> Exercise aim
Search the entries for the word "intros" and return every line where it is found.

[Stored items]
Definition ascii_case : CaseMap := {| to_uppercase := map_chars upper_char; to_lowercase := map_chars lower_char |}.
#[local] Existing Instance ascii_case.

#[local] Instance ascii_case_laws : CaseMapLaws ascii_case.
Proof. by split. Qed.

#[local] Existing Instance PlainText.plain_text.
#[local] Existing Instance StoreSpec.journal_cold.

Definition one : string := "+4503599627370496e-52".
Definition bar (t : Z) (sym : string) (closed : bool) (price : string) : CombinedMsg :=
  mkCombined (mkEvent (mkKline t price one one one one closed sym "1m")).

(** A decoder for four messages. *)
#[local] Instance demo_json : JsonDecode := fun text =>
  if String.eqb text "a" then Some (bar 1 "BTCUSDT" true one)
  else if String.eqb text "b" then Some (bar 2 "btcusdt" true one)
  else if String.eqb text "open" then Some (bar 3 "BTCUSDT" false one)
  else if String.eqb text "bad" then Some (bar 4 "BTCUSDT" true "x")
  else None.

Definition subs1 : list Subscription := [mkSub "btcusdt" "1m"].

(** A refused connection, a session that ends in an error after which a
    message is never read, and one the server closes. *)
Definition net1 : list (@attempt bool) :=
  [fun _ => Err 111;
   fun _ => Ok [(false, Ok (TextMsg "a")); (false, Ok OtherMsg); (false, Ok (TextMsg "open")); (false, Err 5); (false, Ok (TextMsg "a"))];
   fun _ => Ok [(false, Ok (TextMsg "bad")); (false, Ok (TextMsg "junk")); (false, Ok (TextMsg "b"))]]%string.

Example url1 : stream_url [mkSub "BTCUSDT" "1m"; mkSub "EthUsdt" "5m"] =
  "wss://stream.binance.com:9443/stream?streams=btcusdt@kline_1m/ethusdt@kline_5m"%string.
Proof. vm_compute. reflexivity. Qed.

Lemma feed_delivers_witness :
  exists st, run 1 (Store.open_store 2 4 None) ([] : StoreSpec.journal) subs1 net1 = Some (Looping st []) /\
    ts <$> candles_of "BTCUSDT:1m" (delivered subs1 net1) = [1; 2] /\
    (forall m, Store.last_n st "BTCUSDT:1m" m = Some (lastn m (lastn 4 (candles_of "BTCUSDT:1m" (delivered subs1 net1))))).
Proof.
  destruct (feed_delivers 0 (LruCache.mkConfig 2 4 None) ["BTCUSDT:1m"%string] subs1 net1 ([] : StoreSpec.journal))
    as (st & H1 & H2).
  - apply NoDup_singleton.
  - simpl. lia.
  - simpl. lia.
  - vm_compute. discriminate.
  - intros op. replace (delivered subs1 net1) with
      [(false, "BTCUSDT:1m"%string, mkCandle 1 f_one f_one f_one f_one f_one); (false, "BTCUSDT:1m"%string, mkCandle 2 f_one f_one f_one f_one f_one)]
      by (vm_compute; reflexivity).
    intros [<-|[<-|[]]]; simpl; set_solver.
  - exists st. split; [exact H1|]. split; [vm_compute; reflexivity|]. intros m. apply H2.
Defined.

Lemma feed_keys_match_witness :
  store_key (mkKline 1 one one one one one true "BtcUSDT" "1m") = sub_key (mkSub "btcusdt" "1m").
Proof.
  apply (feed_keys_match (mkSub "btcusdt" "1m") (mkKline 1 one one one one one true "BtcUSDT" "1m")); [reflexivity..|].
  split; reflexivity.
Defined.

End example.
End Feed.
(* ===== verification/Hw.v ===== *)
(** * Hardware sizing ([src/src/hw.rs])

    The profile, the sizing arithmetic on it, the cache detection of each
    target, and [CandleStore::from_hardware], which is the store's constructor
    that uses it.  The target and what its operating system answers (the
    sysfs files, [sysctlbyname], the physical core count of the [num_cpus]
    crate) are an argument. *)

From Stdlib Require Import Ascii.
From S2P Require Import Prelude Float64 Candle Text RingBuffer Cold Store.

#[local] Open Scope Z_scope.

Module Hw.

Record HardwareProfile : Type := mkProfile {
  l3_cache_bytes : Z;
  cache_line_bytes : Z;
  physical_cores : Z;
  resource_fraction : f64
}.

(** [parse_cache_size]; the products wrap as in a release build. *)
Definition parse_cache_size (s : string) : option Z :=
  match Text.strip_suffix "K" s with
  | Some k => (fun v => u64_wrapping_mul v 1024) <$> Text.parse_usize (Text.trim k)
  | None =>
      match Text.strip_suffix "M" s with
      | Some m => (fun v => u64_wrapping_mul (u64_wrapping_mul v 1024) 1024) <$> Text.parse_usize (Text.trim m)
      | None => Text.parse_usize s
      end
  end.

Definition default_l3 : Z := 8 * 1024 * 1024.

(** The target and what the machine answers: what the [level] and [size]
    files of [index0], [index1], ... read as, [None] for an unreadable one;
    the value of a sysctl, [None] when the call fails; the cores. *)
Inductive Os : Type := Linux | MacOS | OtherOs.
Inductive Arch : Type := Aarch64 | X86_64 | OtherArch.

Record machine : Type := mkMachine {
  target_os : Os;
  target_arch : Arch;
  sysfs : list (option string * option string);
  sysctlbyname : string -> option Z;
  num_physical : Z
}.

(** [default_l3_with_warning], with whether it was called before: the size
    and whether it warns. *)
Definition default_l3_with_warning (warned : bool) : Z * bool := (default_l3, negb warned).

(** The scan of [detect_l3_cache] on Linux: the first level-3 entry whose
    size parses wins. *)
Fixpoint scan_l3 (entries : list (option string * option string)) : option Z :=
  match entries with
  | [] => None
  | (Some level, Some size) :: rest =>
      if String.eqb (Text.trim level) "3" then
        match parse_cache_size (Text.trim size) with
        | Some bytes => Some bytes
        | None => scan_l3 rest
        end
      else scan_l3 rest
  | _ :: rest => scan_l3 rest
  end.

Definition sysctl_u64 (m : machine) (name : string) : Z :=
  match sysctlbyname m name with Some v => v | None => 0 end.

(** [detect_l3_cache] of each target; the boolean is whether it warned. *)
Definition detect_l3_cache (m : machine) (warned : bool) : Z * bool :=
  match target_os m with
  | Linux =>
      match scan_l3 (take 8 (sysfs m)) with
      | Some bytes => (bytes, false)
      | None => default_l3_with_warning warned
      end
  | MacOS =>
      let l3 := sysctl_u64 m "hw.l3cachesize" in
      if 0 <? l3 then (l3, false)
      else
        let l2 := sysctl_u64 m "hw.l2cachesize" in
        if 0 <? l2 then (l2, false) else default_l3_with_warning warned
  | OtherOs => default_l3_with_warning warned
  end.

Definition detect_cache_line (m : machine) : Z :=
  match target_arch m, target_os m with
  | Aarch64, MacOS => let v := sysctl_u64 m "hw.cachelinesize" in if 0 <? v then v else 128
  | Aarch64, _ => 128
  | X86_64, _ | OtherArch, _ => 64
  end.

(** [HardwareProfile::detect], [dedicated] and [with_fraction]. *)
Definition detect (m : machine) : HardwareProfile :=
  mkProfile (detect_l3_cache m true).1 (detect_cache_line m) (num_physical m) (f_div f_one (f_of_Z 3)).

Definition set_fraction (p : HardwareProfile) (x : f64) : HardwareProfile :=
  mkProfile (l3_cache_bytes p) (cache_line_bytes p) (physical_cores p) x.

Definition dedicated (m : machine) : HardwareProfile := set_fraction (detect m) f_one.

(** [f64::clamp]. *)
Definition f_clamp (x lo hi : f64) : f64 :=
  let x := if f_lt x lo then lo else x in
  if f_lt hi x then hi else x.

Definition with_fraction (p : HardwareProfile) (fraction : f64) : HardwareProfile :=
  set_fraction p (f_clamp fraction (f_lit 5 100) f_one).

Definition usable_l3_bytes (p : HardwareProfile) : Z :=
  f_to_u64 (f_mul (f_of_Z (l3_cache_bytes p)) (resource_fraction p)).

Definition usable_cores (p : HardwareProfile) : Z :=
  Z.max 1 (f_to_u64 (f_ceil (f_mul (f_of_Z (physical_cores p)) (resource_fraction p)))).

Definition ring_capacity_for (p : HardwareProfile) (max_symbols : Z) : Z :=
  let bytes_per_symbol := usable_l3_bytes p / Z.max 1 max_symbols in
  let candles := bytes_per_symbol / candle_size in
  Z.max 256 (Z.min 1000000 candles).

Definition candles_per_cache_line (p : HardwareProfile) : Z := Z.max 1 (cache_line_bytes p / candle_size).

(** [CandleStore::from_hardware]. *)
Definition from_hardware (p : HardwareProfile) (max_symbols : Z) : Store.t :=
  Store.with_capacity max_symbols (Z.to_nat (ring_capacity_for p max_symbols)).

(** ** Claims *)

(** Hardware sizing is safe and within budget on every profile, however
    odd (no cache detected, a NaN or huge fraction, any symbol count): the
    ring capacity lies in [256, 1000000], so a store built from it can take
    appends, and above the 256-candle floor the rings of all [max_symbols]
    symbols together fit the usable part of the cache; the usable core count
    is at least one; and a fraction set through [with_fraction] lies in
    [0.05, 1] unless it is NaN. *)
Theorem hw_sizing_fits p max_symbols fraction :
  let n := ring_capacity_for p max_symbols in
  256 <= n <= 1000000 /\
  (n = 256 \/ n * candle_size * Z.max 1 max_symbols <= usable_l3_bytes p) /\
  Store.wf (from_hardware p max_symbols) /\
  1 <= usable_cores p <= u64_max /\
  let x := resource_fraction (with_fraction p fraction) in
  (f_is_nan fraction = false -> f_le (f_lit 5 100) x = true /\ f_le x f_one = true) /\
  (f_is_nan fraction = true -> f_is_nan x = true).
Proof.
  cbv zeta. assert (Hn : 256 <= ring_capacity_for p max_symbols <= 1000000) by (unfold ring_capacity_for; lia).
  split; [done|]. split; [|split; [|split]].
  - unfold ring_capacity_for, candle_size in *.
    set (k := usable_l3_bytes p / Z.max 1 max_symbols). set (m := Z.max 1 max_symbols) in *.
    assert (Hm : 1 <= m) by lia. clearbody m.
    destruct (Z.le_gt_cases (k / 48) 256) as [Hle|Hgt]; [left; lia|right].
    assert (H1 : k / 48 * 48 <= k) by (pose proof (Z.mul_div_le k 48); lia).
    assert (H2 : k * m <= usable_l3_bytes p) by (unfold k; pose proof (Z.mul_div_le (usable_l3_bytes p) m); lia).
    assert (H3 : Z.max 256 (Z.min 1000000 (k / 48)) <= k / 48) by lia. nia.
  - change (Store.wf (Store.open_store max_symbols (Z.to_nat (ring_capacity_for p max_symbols)) None)).
    apply Store.open_store_wf. lia.
  - unfold usable_cores. pose proof (f_to_u64_bounds (f_ceil (f_mul (f_of_Z (physical_cores p)) (resource_fraction p)))).
    unfold u64_max, u64_modulus in *. lia.
  - unfold with_fraction, set_fraction. cbn [resource_fraction]. unfold f_clamp. split.
    + intros Hf. destruct (f_lt fraction (f_lit 5 100)) eqn:E1; [done|].
      rewrite f_lt_not_le in E1 by done. apply negb_false_iff in E1.
      destruct (f_lt f_one fraction) eqn:E2; [done|]. split; [done|].
      rewrite f_lt_not_le in E2 by done. by apply negb_false_iff in E2.
    + by destruct fraction.
Qed.

(** The shape sysfs has: two L1 entries, an L2 and a 32 MiB L3. *)
Definition workstation : machine :=
  mkMachine Linux X86_64 [(Some "1", Some "48K"); (Some "1", Some "32K"); (Some "2", Some "2048K"); (Some "3", Some "32M")]%string
    (fun _ => None) 8.

Lemma detect_demo : detect_l3_cache workstation false = (32 * 1024 * 1024, false).
Proof. vm_compute. reflexivity. Qed.

(** A Mac without an L3 sysctl falls back to its L2; a container without
    sysfs to the default, with a warning the first time. *)
Lemma detect_fallbacks :
  let mac := mkMachine MacOS Aarch64 [] (fun n => if String.eqb n "hw.l2cachesize" then Some 4194304 else None) 8 in
  let container := mkMachine Linux X86_64 [] (fun _ => None) 4 in
  detect_l3_cache mac false = (4194304, false) /\ detect_cache_line mac = 128 /\
  detect_l3_cache container false = (default_l3, true) /\ detect_l3_cache container true = (default_l3, false).
Proof. vm_compute. auto. Qed.

End Hw.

> Result of this task
  - intros op. replace (delivered subs1 net1) with
    intros [<-|[<-|[]]]; simpl; set_solver.
  - exists st. split; [exact H1|]. split; [vm_compute; reflexivity|]. intros m. apply H2.
    + intros Hf. destruct (f_lt fraction (f_lit 5 100)) eqn:E1; [done|].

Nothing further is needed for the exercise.